_TASK DESCRIPTION_
Please show every line from the entries that carries the word "Hinv".

=====

Lemma push_new_ok vs k : pushed [k] vs (push_new vs k).
Proof.
  unfold push_new, pushed. destruct (isConstant k) eqn:Ek.
  { exists []. split_and!; try done; [constructor|by intros ? ?%not_elem_of_nil|].
    intros ? ->%list_elem_of_singleton. by left. }
  rewrite insert_new_spec. destruct (decide (k ∈ vs.1)).
  - exists []. split_and!; try done; [constructor|by intros ? ?%not_elem_of_nil|].
    intros ? ->%list_elem_of_singleton. by right.
  - exists [k]. split_and!; try done; [apply NoDup_singleton|..].
    + intros x ->%list_elem_of_singleton. split_and!; [by left|done|done].
    + intros ? ->%list_elem_of_singleton. right. by left.
Qed.

Lemma pushed_trans ks ks' vs1 vs2 vs3 :
  pushed ks vs1 vs2 → pushed ks' vs2 vs3 → pushed (ks ++ ks') vs1 vs3.
Proof.
  intros (n1 & Hv1 & Hs1 & Hnd1 & Hn1 & Hk1) (n2 & Hv2 & Hs2 & Hnd2 & Hn2 & Hk2).
  exists (n2 ++ n1). rewrite Hv2, Hs2, Hv1, Hs1, !app_assoc. split_and!; [done..| | |].
  - apply NoDup_app. split_and!; [done| |done]. intros x (_ & Hx & _)%Hn2 Hx1.
    apply Hx. rewrite Hv1. apply elem_of_app. by left.
  - intros x [(?&Hx&?)%Hn2|(?&?&?)%Hn1]%elem_of_app; rewrite elem_of_app; split_and!; auto.
    intros Hx1. apply Hx. rewrite Hv1. apply elem_of_app. by right.
  - intros k [[?|Hk]%Hk1|[?|Hk]%Hk2]%elem_of_app; auto; right; rewrite <- app_assoc, <- Hv1.
    + apply elem_of_app. by right.
    + by rewrite <- Hv2.
Qed.

Lemma foldl_push_ok ks vs : pushed ks vs (foldl push_new vs ks).
Proof.
  revert vs. induction ks as [|k ks IH]; intros vs; cbn.
  - exists []. split_and!; try done; [constructor|..]; by intros ? ?%not_elem_of_nil.
  - apply (pushed_trans [k] ks _ (push_new vs k)); [apply push_new_ok|done].
Qed.
(** The invariant of the loop: [seen] are the expressions popped so far. *)
Record reads_inv (u : bool) (e : Expr) (vs : list Expr * list Expr) (seen : list Expr)
    (updates : list UpdateNode) (rs : list Expr) : Prop := {
  inv_nodup : NoDup (vs.2 ++ seen);
  inv_visited x : x ∈ vs.1 ↔ x ∈ vs.2 ++ seen;
  inv_reach x : x ∈ vs.2 ++ seen → reaches u e x ∧ isConstant x = false;
  inv_start : isConstant e = true ∨ e ∈ vs.2 ++ seen;
  inv_closed x k : x ∈ seen → k ∈ children u x → isConstant k = true ∨ k ∈ vs.1;
  inv_updates h k : h ∈ updates → k ∈ update_exprs h → isConstant k = true ∨ k ∈ vs.1;
  inv_results : NoDup rs ∧ ∀ r, r ∈ rs ↔ r ∈ seen ∧ is_read r = true;
}.

(** Popping [top] and pushing expressions [ks] keeps the invariant. *)
Lemma reads_inv_step u e top v stack seen updates updates' rs rs' ks vs' :
  reads_inv u e (v, top :: stack) seen updates rs →
  pushed ks (v, stack) vs' → (∀ k, k ∈ ks → k ∈ children u top) →
  (∀ k, k ∈ children u top → isConstant k = true ∨ k ∈ vs'.1) →
  (∀ h k, h ∈ updates' → k ∈ update_exprs h → isConstant k = true ∨ k ∈ vs'.1) →
  rs' = (if is_read top then rs ++ [top] else rs) →
  reads_inv u e vs' (top :: seen) updates' rs'.
Proof.
  intros [Hnd Hvis Hreach Hst Hcl Hup [Hrnd Hrs]] (new & Hv' & Hs' & Hnew & Hn & Hk) Hch Htop Hup' ->.
  cbn in *. assert (∀ x, x ∈ new ++ stack ++ top :: seen ↔ x ∈ new ++ top :: stack ++ seen) as Hperm.
  { intros x. rewrite !elem_of_app, !elem_of_cons, !elem_of_app. tauto. }
  assert (∀ x, x ∈ vs'.1 ↔ x ∈ vs'.2 ++ top :: seen) as Hvis'.
  { intros x. rewrite Hv', Hs', <- app_assoc, Hperm, !elem_of_app, Hvis. done. }
  split; try done.
  - rewrite Hs', <- app_assoc. apply NoDup_app. split_and!; [done| |].
    + intros x (_ & Hx & _)%Hn Hx'. apply Hx, Hvis. revert Hx'.
      rewrite !elem_of_app, !elem_of_cons, !elem_of_app. tauto.
    + by rewrite <- Permutation_middle.
  - intros x Hx. rewrite Hs', <- app_assoc, Hperm in Hx. apply elem_of_app in Hx as [Hx|Hx]; [|by apply Hreach].
    destruct (Hn x Hx) as (Hxk & _ & Hc). split; [|done].
    eapply rtc_r; [apply (Hreach top); by left|]. by apply Hch.
  - destruct Hst as [?|He]; [by left|right]. apply Hvis'. rewrite Hv'. apply elem_of_app. right. by apply Hvis.
  - intros x k [->|Hx]%elem_of_cons Hxk; [by apply Htop|].
    destruct (Hcl x k Hx Hxk); [by left|right]. rewrite Hv'. apply elem_of_app. by right.
  - assert (top ∉ seen) as Hnt.
    { intros Ht. apply NoDup_cons in Hnd as [Hnd _]. apply Hnd. apply elem_of_app. by right. }
    destruct (is_read top) eqn:Er.
    + split.
      * apply NoDup_app. split_and!; [done| |apply NoDup_singleton].
        intros x Hx%Hrs ->%list_elem_of_singleton. by destruct Hx.
      * intros r. rewrite elem_of_app, Hrs, list_elem_of_singleton, elem_of_cons.
        split; [intros [[??]| ->]; auto|intros [[->|?] ?]; auto].
    + split; [done|]. intros r. rewrite Hrs, elem_of_cons.
      split; [intros [??]; auto|intros [[->|?] ?]; [congruence|done]].
Qed.

Lemma reads_inv_length u e vs seen updates rs :
  reads_inv u e vs seen updates rs → (length vs.2 + length seen ≤ full_size e)%nat.
Proof.
  intros [Hnd _ Hreach _ _ _ _]. rewrite <- (proj1 subterms_length_mut), <- length_app.
  apply NoDup_incl_length; [by apply NoDup_ListNoDup|].
  intros x Hx%list_elem_of_In. apply list_elem_of_In. by eapply reaches_subterm, Hreach.
Qed.

Lemma reads_inv_done u e v seen updates rs :
  reads_inv u e (v, []) seen updates rs →
  NoDup rs ∧ ∀ r, r ∈ rs ↔ is_read r = true ∧ reaches u e r.
Proof.
  intros [_ Hvis Hreach Hst Hcl _ [Hnd Hrs]]. cbn in *. split; [done|]. intros r. rewrite Hrs. split.
  - intros [Hr ?]. split; [done|]. by apply Hreach.
  - intros [Hr He]. split; [|done].
    cut (isConstant r = true ∨ r ∈ seen); [by intros [?|?]; [destruct r|]|].
    clear Hr. revert r He. refine (rtc_ind_r (λ r, isConstant r = true ∨ r ∈ seen) e _ _); [done|].
    intros x r _ Hxr IH. destruct IH as [Hc|Hs]; [destruct x; try done; by apply not_elem_of_nil in Hxr|].
    destruct (Hcl x r Hs Hxr) as [?|Hr%Hvis]; [by left|by right].
Qed.

Lemma reads_loop_ok same u e fuel vs seen updates rs :
  (∀ a b, same a b = true → a = b) →
  reads_inv u e vs seen updates rs → (full_size e < fuel + length seen)%nat →
  reads_loop fuel same u vs updates rs ⇓ λ rs',
    NoDup rs' ∧ ∀ r, r ∈ rs' ↔ is_read r = true ∧ reaches u e r.
Proof.
  intros Hsame. revert vs seen updates rs. induction fuel as [|fuel IH];
    intros [v st] seen updates rs Hinv Hf.
  { apply reads_inv_length in Hinv. lia. }
  destruct st as [|top stack]; cbn [reads_loop fst snd].
  { by eapply reads_inv_done. }
  assert (∀ h k, h ∈ updates → k ∈ update_exprs h → isConstant k = true ∨ k ∈ v) as Hup
    by apply Hinv.
  assert (∀ ks vs', pushed ks (v, stack) vs' → ∀ x, x ∈ v → x ∈ vs'.1) as Hmono.
  { intros ks vs' (new & -> & _) x Hx. apply elem_of_app. by right. }
  destruct (is_read top) eqn:Er.
  - destruct top as [| |root head index| | | | | | |]; try done. clear Er.
    pose proof (push_new_ok (v, stack) index) as Hp1. set (vs1 := push_new (v, stack) index) in *.
    destruct (u && negb (existsb (same head) updates)) eqn:Eu.
    + apply andb_true_iff in Eu as [-> _].
      pose proof (pushed_trans _ _ _ _ _ Hp1 (foldl_push_ok (update_exprs head) vs1)) as Hp.
      eapply IH; [eapply reads_inv_step; [done|exact Hp|..]|cbn; lia]; try done.
      * destruct Hp as (?&_&_&_&_&Hk). exact Hk.
      * intros h k [->|Hh]%elem_of_cons Hk.
        -- destruct Hp as (?&_&_&_&_&Hks). apply Hks. apply elem_of_app. by right.
        -- destruct (Hup h k Hh Hk); eauto.
    + eapply IH; [eapply reads_inv_step; [done|exact Hp1|..]|cbn; lia]; try done.
      * intros k ->%list_elem_of_singleton. by left.
      * destruct Hp1 as (new&Hnew&_&_&_&Hks). intros k [->|Hk]%elem_of_cons; [apply Hks; by left|].
        destruct u; [|by apply not_elem_of_nil in Hk]. cbn in Eu. apply negb_false_iff in Eu.
        apply existsb_exists in Eu as (h & Hh%list_elem_of_In & <-%Hsame).
        destruct (Hup head k Hh Hk); [by left|right]. rewrite Hnew. apply elem_of_app. by right.
      * intros h k Hh Hk. destruct (Hup h k Hh Hk); eauto.
  - assert (children u top = getKids top) as Hch by (by destruct top).
    pose proof (foldl_push_ok (getKids top) (v, stack)) as Hp.
    assert (reads_loop fuel same u (foldl push_new (v, stack) (getKids top)) updates rs ⇓ λ rs',
      NoDup rs' ∧ ∀ r, r ∈ rs' ↔ is_read r = true ∧ reaches u e r) as Hgoal; [|by destruct top].
    eapply IH; [eapply reads_inv_step; [done|exact Hp|..]|cbn; lia]; try done.
    + by rewrite Hch.
    + rewrite Hch. destruct Hp as (?&_&_&_&_&Hk). exact Hk.
    + intros h k Hh Hk. destruct (Hup h k Hh Hk); eauto.
    + by rewrite Er.
Qed.

Lemma reads_inv_start u e : reads_inv u e (push_new ([], []) e) [] [] [].
Proof.
  unfold push_new. destruct (isConstant e) eqn:E; cbn; (split; cbn; try done).
  all: try (by intros ? ?%not_elem_of_nil). all: try (by intros ? ? ?%not_elem_of_nil).
  - constructor.
  - by left.
  - split; [constructor|]. intros r. rewrite !elem_of_nil. tauto.
  - apply NoDup_singleton.
  - intros x ->%list_elem_of_singleton. split; [apply rtc_refl|done].
  - right. by left.
  - split; [constructor|]. intros r. rewrite !elem_of_nil. tauto.
Qed.

Lemma findReads_ok same e visitUpdates :
  (∀ a b, same a b = true → a = b) →
  findReads same e visitUpdates ⇓ λ rs, NoDup rs ∧
    ∀ r, r ∈ rs ↔ is_read r = true ∧ reaches visitUpdates e r.
Proof. intros Hsame. eapply reads_loop_ok; [done|apply reads_inv_start|cbn; lia]. Qed.
End reads_correct.


Section properties.
Context `{APIntOps} `{ArrayStore} `{ObjectIdentity} `{Options} `{VisitorOptions}.

Lemma findSymbolicObjects_ok es :
  findSymbolicObjects es ⇓ λ objs, NoDup objs ∧
    ∀ a, a ∈ objs ↔ isSymbolicArray a = true ∧ ∃ e, e ∈ es ∧ a ∈ arrays e.
Proof.
  pose (U := ⋃ (arrays <$> es) : gset Array).
  assert (∀ a, a ∈ U ↔ ∃ e, e ∈ es ∧ a ∈ arrays e) as HU.
  { intros a. unfold U. rewrite elem_of_union_list. setoid_rewrite list_elem_of_fmap. naive_solver. }
  eapply yields_mono; [apply (find_loop_ok U)|].
  - apply Forall_forall. intros e He a Ha. apply HU. eauto.
  - constructor.
  - split_and!; [done|constructor|set_solver].
  - intros objs (s & -> & (Hr & Hnd & Hall) & _ & Hc). split; [done|]. intros a. split.
    + intros Ha. assert (a ∈ results s) as Hin by (rewrite Hr; by apply elem_of_list_to_set).
      destruct (Hall a Hin). split; [done|by apply HU].
    + intros [Hs (e & He & Ha)]. apply (elem_of_list_to_set (C := gset Array)). rewrite <- Hr.
      by apply (proj1 (Forall_forall _ _) Hc e He).
Qed.

(** [findSymbolicObjects] lists exactly the symbolic arrays that occur in
    the expressions, in update lists too, each of them once. *)
Theorem findSymbolicObjects_correct es :
  findSymbolicObjects es ⇓ λ objs, NoDup objs ∧
    ∀ a, a ∈ objs ↔ isSymbolicArray a = true ∧ ∃ e, e ∈ es ∧ a ∈ arrays e.
Proof. apply findSymbolicObjects_ok. Qed.

(** [findReads] terminates and lists every [Read] node that the expression
    contains, each once; with [visitUpdates] those inside update lists too,
    although the updates of a shared head are only scanned the first time. *)
Theorem findReads_correct same e visitUpdates :
  (∀ a b, same a b = true → a = b) →
  findReads same e visitUpdates ⇓ λ rs, NoDup rs ∧
    ∀ r, r ∈ rs ↔ is_read r = true ∧ reaches visitUpdates e r.
Proof. apply findReads_ok. Qed.
End properties.

Section witnesses.
#[local] Existing Instance Sample.store.
Import Sample.

(** A read that occurs in an update list and twice in the expression. *)
Lemma findReads_correct_witness :
  let e := Binary Add (Read 1%positive (Node NullNode (const 0 32) (input 1)) (ZExt (input 0) 32))
                      (input 1) in
  findReads (λ _ _, false) e true =
    Done [input 1; Read 1%positive (Node NullNode (const 0 32) (input 1)) (ZExt (input 0) 32);
          input 0] ∧
  (findReads (λ _ _, false) e true ⇓ λ rs, NoDup rs ∧
    ∀ r, r ∈ rs ↔ is_read r = true ∧ reaches true e r).
Proof.
  split; [vm_compute; reflexivity|].
  apply (findReads_correct (λ _ _, false)). discriminate.
Defined.
End witnesses.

=====

_SOLUTION TO THIS TASK_
    intros [v st] seen updates rs Hinv Hf.
  { apply reads_inv_length in Hinv. lia. }
    by apply Hinv.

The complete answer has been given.